39- The End

560 26 10
                                    

Banks's Point of View

On the day that I met Liam, I spent most of the day avoiding it. He was my cousin's best friend, one of my roommates for the next nine months, so it was inevitable that I meet the guy. I forget why I was so afraid of meeting him for the first time.

Well... okay. That's not true.

I didn't know a lot about Liam before meeting him, except that he was a jock.

Jocks were the guys that beat the shit out of me in high school, threw me against lockers, ripped up my homework, stole my wallet, called me every colorful and homophobic slur they could think up.

Jocks were the guys that pulled me into an alley and cracked my ribs open like a raw egg three months earlier.

I'd been embarrassingly skittish since then.

Of course, Ollie wouldn't knowingly be friends with somebody who was homophobic. Sometimes, you don't know that somebody is homophobic until it's put to the test.

I didn't think any of my guy friends were homophobic either, until they learned that I was gay and suddenly stopped texting me back. Or other times, they'd say that it didn't bother them, but then later on I'd get accused of checking them out or sitting too close or flirting when I wasn't doing any of that. I was just existing.

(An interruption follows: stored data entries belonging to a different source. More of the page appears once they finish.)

(* ===== verification/Broker.v ===== *)
(** * The tool broker (crate [aros-core], [broker.rs])

    Every tool runs through [execute]: the request is logged, the policy engine
    decides, and only then is the capability dispatched; its output is stored
    in the content-addressed store. The host file system and the TCP transport
    are parameters. *)

From S2P Require Import Prelude RustStr Net Json Types PathScope Policy Ledger Cas HttpLab.
Import PathScope Shell NetworkScope Ledger HttpLab.

Module Broker.

(** [src crates/aros-core/src/broker.rs 17-29 BrokerError] *)
Inductive BrokerError :=
| Denied (reason : string)
| BeIo
| BeCas (e : Cas.CasError)
| BeLedger (e : LedgerError)
| BeHttp (e : HttpError).

Inductive FileType := FtFile | FtDir | FtSymlink | FtOther.

#[global] Instance FileType_eq_dec : EqDecision FileType.
Proof. solve_decision. Defined.

(** What the broker asks of the host: [None] is an I/O error. [read_dir] lists
    the names of a directory with the type of each entry, in directory order. *)
Record HostFs := mkHostFs {
  symlink_metadata : string → option FileType;
  canonicalize : string → option string;
  read : string → option string;
  read_to_string : string → option string;
  read_dir : string → option (list (string * option FileType));
}.

(** [src crates/aros-core/src/broker.rs 31-40 ToolBroker] *)
Record ToolBroker `{IpNetLib} := mkToolBroker {
  broker_campaign_id : CampaignId;
  manifest : AuthorizationManifest;
  broker_manifest_hash : string;
  snapshot : option TargetSnapshot;
  sandbox : SandboxIdentity;
  cas : Cas.ContentAddressedStore;
  cli_human_override : bool;
}.

(** What [execute] mutates: the ledger and the blob store. *)
Record BrokerState := mkBrokerState { ledger : EventLedger; blobs : gmap string string }.

Section Files.
Variable fs : HostFs.

(** [src crates/aros-core/src/broker.rs 180-186 reject_symlink] *)
Definition reject_symlink (path : string) : result BrokerError unit :=
  ft ← ok_or (symlink_metadata fs path) BeIo;
  if bool_decide (ft = FtSymlink) then Err (Denied "symlink traversal is forbidden") else Ok ().

(** [Path::is_file] and [is_dir] on a path that is not a symlink. *)
Definition is_file (path : string) : bool := bool_decide (symlink_metadata fs path = Some FtFile).
Definition is_dir (path : string) : bool := bool_decide (symlink_metadata fs path = Some FtDir).

Definition child_path (dir name : string) : string := dir +:+ "/" +:+ name.

(** The loop of [list_tree] over sorted entries; [recurse] lists a subdirectory. *)
Fixpoint list_entries (recurse : string → result BrokerError string) (path : string)
    (entries : list (string * option FileType)) (output : string) : result BrokerError string :=
  match entries with
  | [] => Ok output
  | (name, ft) :: entries =>
    let child := child_path path name in
    ft ← ok_or ft BeIo;
    if bool_decide (ft = FtSymlink) then list_entries recurse path entries output
    else
      let output := output +:+ child +:+ String newline "" in
      if bool_decide (ft = FtDir) then
        sub ← recurse child; list_entries recurse path entries (output +:+ sub)
      else list_entries recurse path entries output
  end.

Definition name_le (a b : string * option FileType) : Prop := String.le a.1 b.1.
#[export] Instance name_le_dec a b : Decision (name_le a b).
Proof. unfold name_le. apply _. Defined.

(** [fuel] is [17 - depth]: depth 17 and beyond yields nothing.
    [src crates/aros-core/src/broker.rs 188-214 list_tree] *)
Fixpoint list_tree (fuel : nat) (path : string) : result BrokerError string :=
  match fuel with
  | 0 => Ok ""
  | S fuel =>
    _ ← reject_symlink path;
    if is_file path then Ok (path +:+ String newline "")
    else
      entries ← ok_or (read_dir fs path) BeIo;
      list_entries (list_tree fuel) path (merge_sort name_le entries) ""
  end.

(** [src crates/aros-core/src/broker.rs 237-241 search_walk] *)
Fixpoint matching_lines (path needle : string) (index : nat) (ls : list string) (output : string) :
    string :=
  match ls with
  | [] => output
  | line :: ls =>
    matching_lines path needle (S index) ls
      (if contains line needle
       then output +:+ path +:+ ":" +:+ display_N (N.of_nat (index + 1)) +:+ ":" +:+ line +:+
            String newline ""
       else output)
  end.

Fixpoint search_entries (recurse : string → string → result BrokerError string) (path : string)
    (entries : list (string * option FileType)) (output : string) : result BrokerError string :=
  match entries with
  | [] => Ok output
  | (name, ft) :: entries =>
    ft ← ok_or ft BeIo;
    if bool_decide (ft = FtSymlink) then search_entries recurse path entries output
    else output ← recurse (child_path path name) output; search_entries recurse path entries output
  end.

(** [src crates/aros-core/src/broker.rs 225-255 search_walk] *)
Fixpoint search_walk (fuel : nat) (needle path output : string) : result BrokerError string :=
  match fuel with
  | 0 => Ok output
  | S fuel =>
    _ ← reject_symlink path;
    if is_file path then
      match read_to_string fs path with
      | Some text => Ok (matching_lines path needle 0 (lines text) output)
      | None => Ok output
      end
    else if is_dir path then
      entries ← ok_or (read_dir fs path) BeIo;
      search_entries (search_walk fuel needle) path entries output
    else Ok output
  end.

Definition max_depth_fuel : nat := 17.

(** [src crates/aros-core/src/broker.rs 216-223 search_text] *)
Definition search_text (path needle : string) : result BrokerError string :=
  if is_empty needle then Ok "" else search_walk max_depth_fuel needle path "".

End Files.

Definition quoted (s : string) : string := String "034" (s +:+ String "034" "").

Section Broker.
Context `{IpNetLib, U : UuidLib, J : JsonLib, HashLib, !Serialize EventRecord}.
Variable fs : HostFs.
Variable exchange : string → N → string → option string.
(** [serde_json::to_string] of a string. *)
Variable json_string : string → string.
Implicit Types (b : ToolBroker) (i : ToolIntent) (st : BrokerState).

(** [src crates/aros-core/src/broker.rs 97-125 ToolBroker::canonical_authorized_path] *)
Definition canonical_authorized_path b (raw : string) : result BrokerError string :=
  if is_empty raw || is_forbidden_host_resource raw then Err (Denied "filesystem path is forbidden")
  else
    ft ← ok_or (symlink_metadata fs raw) BeIo;
    if bool_decide (ft = FtSymlink) then Err (Denied "symlink traversal is forbidden")
    else
      canonical ← ok_or (canonicalize fs raw) BeIo;
      if is_forbidden_host_resource canonical then
        Err (Denied "canonical filesystem target is forbidden")
      else
        let canonical_roots := omap (canonicalize fs) (allowed_filesystem_roots (manifest b)) in
        if bool_decide (canonical_roots = []) || negb (path_allowed canonical canonical_roots)
        then Err (Denied "canonical filesystem target escapes authorized roots")
        else Ok canonical.

(** [src crates/aros-core/src/broker.rs 127-177 ToolBroker::dispatch] *)
Definition dispatch b i : result BrokerError (Z * string * string) :=
  match capability i with
  | ReadFile | CollectFile =>
    path ← canonical_authorized_path b (default "" (path i));
    _ ← reject_symlink fs path;
    bytes ← ok_or (read fs path) BeIo;
    Ok (0%Z, bytes, "")
  | ListTree =>
    path ← canonical_authorized_path b (default "." (path i));
    out ← list_tree fs max_depth_fuel path;
    Ok (0%Z, out, "")
  | SearchText =>
    path ← canonical_authorized_path b (default "." (path i));
    let needle := default "" (argv i !! 1) in
    out ← search_text fs path needle;
    Ok (0%Z, out, "")
  | GitInspect =>
    path ← canonical_authorized_path b (default "." (path i));
    let head := child_path (child_path path ".git") "HEAD" in
    if bool_decide (symlink_metadata fs head = Some FtSymlink)
    then Err (Denied "git HEAD symlink is forbidden")
    else Ok (0%Z, default "not-a-git-repo" (read fs head), "")
  | HttpRequest =>
    net ← ok_or (network i) (Denied "http_request requires network intent");
    path ← ok_or (http_target i ≫= λ v, if starts_with v "/" then Some v else None)
             (Denied "http_request requires http_target");
    response ← map_err BeHttp (http_get exchange (host net) (port net) path (http_cookie i));
    let encoded_body := json_string (body response) in
    Ok (0%Z, "{" +:+ quoted "status" +:+ ":" +:+ display_N (status response) +:+ "," +:+
             quoted "body" +:+ ":" +:+ encoded_body +:+ "}", "")
  | other => Err (Denied ("capability " +:+ as_str other +:+ " not implemented in broker dispatch"))
  end.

Sometimes, you didn't know somebody was homophobic until after you've had their dick in your mouth. It's only disgusting after they've had their orgasm, but they still take it out on you.

As if it was my fault that they had these "awful" urges.

So yeah. I trusted that Ollie thought Liam was a good guy. I wasn't gullible enough to take that at face value. Not anymore.

I took a long time picking out beer for the party. Not only because my ribs still hurt from the attack, that constant, throbbing reminder that trusting the wrong person could have serious consequences. It was painful to lift two heavy twenty-four packs of awful and cheap beer, like somebody was stabbing me in the lung.

But I needed to stall my introduction to Liam, and I was the only one old enough to legally buy the beer. Ollie had a fake, but it was terrible.

In my truck, parked in the driveway of the house, I took some deep breaths. The kind of breathing exercises my therapist recommended when I felt too much all at once.

The anxiety was temporary, something that needed time to heal like the crack in my ribs.

I set my face into a calm happy expression, making sure I hid away any of the physical pain from carrying the heavy beer, or any of the anxiety that boiled right below the surface. Ollie was already so worried about me. I wanted him to enjoy the party without thinking he needed to be my caretaker all night.

"Party's here!" I announced as I stepped through the back door. The guys were all standing around the kitchen shotgunning beers, almost all of them familiar faces by then.

I'd already met Kenji and Walker, who were both cool guys. Ollie was there, already tossing his empty beer can toward the trash.

And then there he was.

And fuck.

Fuck he was beautiful.

Tall, strong jaw, sharp eyes, and that body. Lean, but tight with muscle and veins in his forearms that I wanted to spend all night studying until I could plot them on a map. His shirt was now soaked through from a failed shotgun attempt, white fabric now see-through and clinging to his hard pecs, down to a subtle pack of abs.